Though the play threads together the experiences and oppression felt by working class people, the primary focus is still on the laundries, with the two women describing their experiences; their fear of the nuns, that they couldn’t talk to each other, and they tell how the outside world worked with the Church to keep the women of the laundries confined. If one of them would escape, the nuns would ring a bell and everyone would search for them and return them to the laundry.
It is still seen how the church and state still work together. Magdalene survivors still await reparations from the state while the survivors die out and reports investigate a limited number of laundries – the UN committee against torture noted that only 18 institutions had been reported on when as many as 70 may have been involved.
Even the full situation of the remains in Tuam was brought to public attention by amateur historian Catherine Corless, rather than state funding being invested into an examination of the abuse there and across Ireland.

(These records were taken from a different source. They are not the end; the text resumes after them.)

Section Feedback.
Context `{F : Framework}.
Variables (self : DeltaGenerator) (options : pyobj) (key : option string)
          (disabled : bool) (on_change : option WidgetCallback)
          (args : option WidgetArgs) (kwargs : option WidgetKwargs)
          (ctx : option ScriptRunContext).

(** X18: a feedback widget is a single-select button group: its message
    has the click mode SINGLE_SELECT and the disabled flag of the call, and
    decorates all options up to the selected one exactly when the options
    are "stars". *)
Theorem feedback_message_fields
    (out : Outcome pyobj ButtonGroupProto.t DeltaGenerator ScriptRunContext) :
  ButtonGroup.feedback self options key disabled on_change args kwargs ctx
  = Ok out ->
  ButtonGroupProto.click_mode (message out) = ButtonGroupProto.SINGLE_SELECT
  /\ ButtonGroupProto.disabled (message out) = disabled
  /\ ButtonGroupProto.selection_visualization (message out)
     = (if py_eq options (VStr "stars")
        then ButtonGroupProto.ALL_UP_TO_SELECTED
        else ButtonGroupProto.ONLY_SELECTED)
  /\ ButtonGroupProto.form_id (message out) = current_form_id self.
Proof.
  unfold ButtonGroup.feedback, ButtonGroup.feedback_widget. intros Hrun.
  apply RegistrationProperties.bind_Ok in Hrun.
  destruct Hrun as (u & _ & Hrun).
  apply RegistrationProperties.bind_Ok in Hrun.
  destruct Hrun as ([transformed_options options_indices] & _ & Hrun).
  apply RegistrationProperties.bind_Ok in Hrun.
  destruct Hrun as (sentiment & Hgroup & Hrun).
  injection Hrun as <-. simpl.
  destruct (button_group_message_fields _ _ _ _ _ _ _ _ _ _ _ _ _ _ _ Hgroup)
    as (io & dv & _ & _ & Hdis & Hcm & Hsv & Hform).
  auto.
Qed.

End Feedback.

Lemma button_group_message_fields_witness :
  exists out,
    Demo.button_group
      (Demo.framework (Demo.session_write (VList [VInt 3])) Demo.no_coercion)
      [] None (VList Demo.one_to_three) (VList [VInt 2])
      ButtonGroupProto.MULTI_SELECT = Ok out
    /\ ButtonGroupProto.value (message out) = [2]
    /\ exists (indexable_options : list pyobj) (default_values : list Z),
         transform_options
           (F := Demo.framework (Demo.session_write (VList [VInt 3]))
                   Demo.no_coercion)
           (VList Demo.one_to_three) (VList [VInt 2]) (Some Demo.as_option)
         = Ok (indexable_options,
               map FOption (ButtonGroupProto.options (message out)),
               default_values)
         /\ ButtonGroupProto.default (message out) = default_values
         /\ ButtonGroupProto.disabled (message out) = false
         /\ ButtonGroupProto.click_mode (message out)
            = ButtonGroupProto.MULTI_SELECT
         /\ ButtonGroupProto.selection_visualization (message out)
            = ButtonGroupProto.ONLY_SELECTED
         /\ ButtonGroupProto.form_id (message out) = "".
Proof.
  eexists. split; [reflexivity |]. split; [reflexivity |].
  refine (button_group_message_fields
            (F := Demo.framework (Demo.session_write (VList [VInt 3]))
                    Demo.no_coercion)
            [] (VList Demo.one_to_three) None (VList [VInt 2])
            ButtonGroupProto.MULTI_SELECT false (Some Demo.as_option)
            None None None None None ButtonGroupProto.ONLY_SELECTED None _ _).
  reflexivity.
Defined.

Lemma feedback_message_fields_witness :
  exists out,
    ButtonGroup.feedback
      (F := Demo.framework Demo.first_run Demo.no_coercion)
      [] (VStr "stars") None true None None None None = Ok out
    /\ ButtonGroupProto.click_mode (message out) = ButtonGroupProto.SINGLE_SELECT
    /\ ButtonGroupProto.disabled (message out) = true
    /\ ButtonGroupProto.selection_visualization (message out)
       = ButtonGroupProto.ALL_UP_TO_SELECTED
    /\ ButtonGroupProto.form_id (message out) = "".
Proof.
  eexists. split; [reflexivity |].
  refine (feedback_message_fields
            (F := Demo.framework Demo.first_run Demo.no_coercion)
            [] (VStr "stars") None true None None None None _ _).
  reflexivity.
Defined.

End ButtonGroupExtras.

(** ** More on page navigation *)

Module PagesExtras.
Import Py Pages.

Lemma dict_get_set_same {V : Type} (d : dict V) (k : string) (v : V) :
  dict_get (dict_set d k v) k = Some v.
Proof.
  induction d as [|[k0 v0] d IH]; simpl.
  - now rewrite String.eqb_refl.
  - destruct (String.eqb_spec k0 k) as [-> | Hneq]; simpl.
    + now rewrite String.eqb_refl.
    + destruct (String.eqb_spec k0 k); [contradiction | exact IH].
Qed.

Lemma dict_get_set_other {V : Type} (d : dict V) (k k' : string) (v : V) :
  k <> k' -> dict_get (dict_set d k v) k' = dict_get d k'.
Proof.
  intros Hneq. induction d as [|[k0 v0] d IH]; simpl.
  - destruct (String.eqb_spec k k'); [contradiction | reflexivity].
  - destruct (String.eqb_spec k0 k) as [-> | Hk0]; simpl.
    + destruct (String.eqb_spec k k'); [contradiction | reflexivity].
    + destruct (String.eqb_spec k0 k'); [reflexivity | exact IH].
Qed.

Lemma dict_set_keys {V : Type} (d : dict V) (k k' : string) (v : V) :
  In k' (map fst (dict_set d k v)) <-> k' = k \/ In k' (map fst d).
Proof.
  induction d as [|[k0 v0] d IH]; simpl.
  - intuition.
  - destruct (String.eqb_spec k0 k) as [-> | Hneq]; simpl.
    + intuition.
    + rewrite IH. intuition.
Qed.

Lemma dict_set_NoDup {V : Type} (d : dict V) (k : string) (v : V) :
  NoDup (map fst d) -> NoDup (map fst (dict_set d k v)).
Proof.
  induction d as [|[k0 v0] d IH]; simpl; intros Hd.
  - constructor; [intros [] | constructor].
  - inversion Hd as [|? ? Hk0 Hd']; subst.
    destruct (String.eqb_spec k0 k) as [-> | Hneq]; simpl.
    + now constructor.
    + constructor; [| now apply IH].
      rewrite dict_set_keys. intros [-> | Hin]; [congruence | contradiction].
Qed.

Lemma find_append {A : Type} (f : A -> bool) (l1 l2 : list A) :
  find f (l1 ++ l2)%list
  = match find f l1 with
    | Some x => Some x
    | None => find f l2
    end.
Proof.
  induction l1 as [|a l1 IH]; simpl; [reflexivity |].
  now destruct (f a).
Qed.

Lemma find_first {A : Type} (f : A -> bool) (l : list A) (x : A) :
  find f l = Some x ->
  exists l1 l2,
    l = (l1 ++ x :: l2)%list /\ f x = true
    /\ forall q, In q l1 -> f q = false.
Proof.
  induction l as [|a l IH]; simpl; [discriminate |].
  destruct (f a) eqn:Ha; intros Hfind.
  - injection Hfind as <-. exists [], l. repeat split; [exact Ha | intros q []].
  - destruct (IH Hfind) as (l1 & l2 & -> & Hx & Hl1).
    exists (a :: l1), l2. repeat split; [exact Hx |].
    intros q [<- | Hq]; [exact Ha | now apply Hl1].
Qed.

Section Table.
Variable calc_md5 : string -> string.

Let hash (page : Page) : string := _script_hash calc_md5 page.

Let step (page_dict : dict Page) (page : Page) : dict Page :=
  dict_set page_dict (hash page) page.

(** What the page table holds under [k] once [pages] are stored: the last
    of them with the hash [k], or what it held before. *)
Lemma fold_get (pages : list Page) (page_dict : dict Page) (k : string) :
  dict_get (fold_left step pages page_dict) k
  = match find (fun p => String.eqb (hash p) k) (rev pages) with
    | Some p => Some p
    | None => dict_get page_dict k
    end.
Proof.
  revert page_dict. induction pages as [|p pages IH]; intros d; simpl.
  - reflexivity.
  - rewrite IH. rewrite find_append.
    destruct (find (fun p0 => String.eqb (hash p0) k) (rev pages)); [reflexivity |].
    simpl. unfold step.
    destruct (String.eqb_spec (hash p) k) as [<- | Hneq].
    + apply dict_get_set_same.
    + now apply dict_get_set_other.
Qed.

Lemma fold_NoDup (pages : list Page) (page_dict : dict Page) :
  NoDup (map fst page_dict) ->
  NoDup (map fst (fold_left step pages page_dict)).
Proof.
  revert page_dict. induction pages as [|p pages IH]; intros d Hd; simpl.
  - exact Hd.
  - apply IH. now apply dict_set_NoDup.
Qed.

Lemma stored_items (pages : list Page) (page_dict : dict Page) (Q : Page -> Prop) :
  Forall (fun item => fst item = hash (snd item) /\ Q (snd item)) page_dict ->
  Forall Q pages ->
  Forall (fun item => fst item = hash (snd item) /\ Q (snd item))
         (fold_left step pages page_dict).
Proof.
  revert page_dict. induction pages as [|p pages IH]; intros d Hd Hpages; simpl.
  - exact Hd.
  - inversion Hpages as [|? ? Hp Hrest]; subst. apply IH; [| exact Hrest].
    apply PagesProperties.dict_set_Forall.
    + exact Hd.
    + now split.
    + intros k0 v0 _ ->. now split.
Qed.

(** X19: the page table [navigation] builds is a table: it holds every
    hash once, each page is kept under its own hash and is a page of the
    navigation, and looking up the hash of any page of the navigation finds
    the last page with that hash. *)
Theorem page_table_is_keyed_by_hash (pages : dict (list Page)) :
  let page_dict := build_page_dict calc_md5 pages in
  NoDup (map fst page_dict)
  /\ (forall k page, In (k, page) page_dict ->
                     k = hash page /\ In page (all_pages pages))
  /\ (forall p, In p (all_pages pages) ->
        exists page before after,
          dict_get page_dict (hash p) = Some page
          /\ all_pages pages = (before ++ page :: after)%list
          /\ hash page = hash p
          /\ forall q, In q after -> hash q <> hash p).
Proof.
  intros page_dict. unfold page_dict, build_page_dict. fold hash. fold step.
  split; [| split].
  - apply fold_NoDup. constructor.
  - intros k page Hin.
    assert (Hitems :=
      stored_items (all_pages pages) [] (fun q => In q (all_pages pages))
        (Forall_nil _) (proj2 (Forall_forall _ _) (fun q Hq => Hq))).
    rewrite Forall_forall in Hitems. exact (Hitems (k, page) Hin).
  - intros p Hp. rewrite fold_get.
    destruct (find (fun p0 => String.eqb (hash p0) (hash p))
                (rev (all_pages pages))) as [page|] eqn:Hfind.
    + destruct (find_first _ _ _ Hfind) as (l1 & l2 & Hrev & Hpage & Hl1).
      exists page, (rev l2), (rev l1). split; [reflexivity |].
      split; [| split].
      * rewrite <- (rev_involutive (all_pages pages)), Hrev.
        rewrite rev_app_distr. simpl. now rewrite <- app_assoc.
      * now apply String.eqb_eq.
      * intros q Hq. apply in_rev in Hq. apply String.eqb_neq. now apply Hl1.
    + exfalso. apply in_rev in Hp.
      pose proof (find_none _ _ Hfind p Hp) as Hnone. simpl in Hnone.
      now rewrite String.eqb_refl in Hnone.
Qed.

The Market (personified), points out how the state tried to bury the video evidence from Joan Burton’s phone and Garda footage to criminalise working class protestors.
The Gardaí testifying at the Jobstown trial all misremembered the day of the protest in the same way, causing accusations of Garda perjury. The accusations and calls for investigation into Garda perjury were ignored showingb how the state puts itself before communities protesting the austerity they endured over eight years and against any left wing threat.
Ireland’s weak capitalist state has relied heavily on the church since its foundation and it is still felt as we have pharmacists who can refuse emergency contraception on a moral basis, schools that don’t provide sufficient sex education, maternity hospitals that can’t provide the contraceptive pill, and, most widely known, the eighth amendment, which still stigmatises and criminialises women for making reproductive choices.
Each show is followed by a post show discussion which includes activists, politicians and artists. While it is a moving piece, scrutinising the Irish state, it has been created to allow for people to debate the issues it touches on. The five euro ticket price for people living locally to the venues (The Civic in Tallaght, The Axis in Ballymun and The O’Reilly on Great Denmark Street) is made to attract working class people to the theatre and involve them in a debate about these issues.
With strong performances by both Dyas and Coady and through research and support from Dublin Honors Magdalenes, Jobstown Not Guilty and Lynne Ruane, this play works to expose the pillars of the Irish state which uphold the interest in private profits and the existence of global neo-liberal policies above all else.
Towards the end there are a number of moments which feel like good natural end points, but the play continues, perhaps a bit self indulgently. This could also be interpreted as the long drawn out process of digging up in real life, and in this case it is a personal preference of whether or this is good theatre, but in this reviewer’s opinion, the ending could do with further development.
While not putting forward a concrete alternative, the politics and abuses explored make clear the multifaceted need for systematic, anti-capitalist change led by the working class and serves as a call to end oppression and separate the church and state.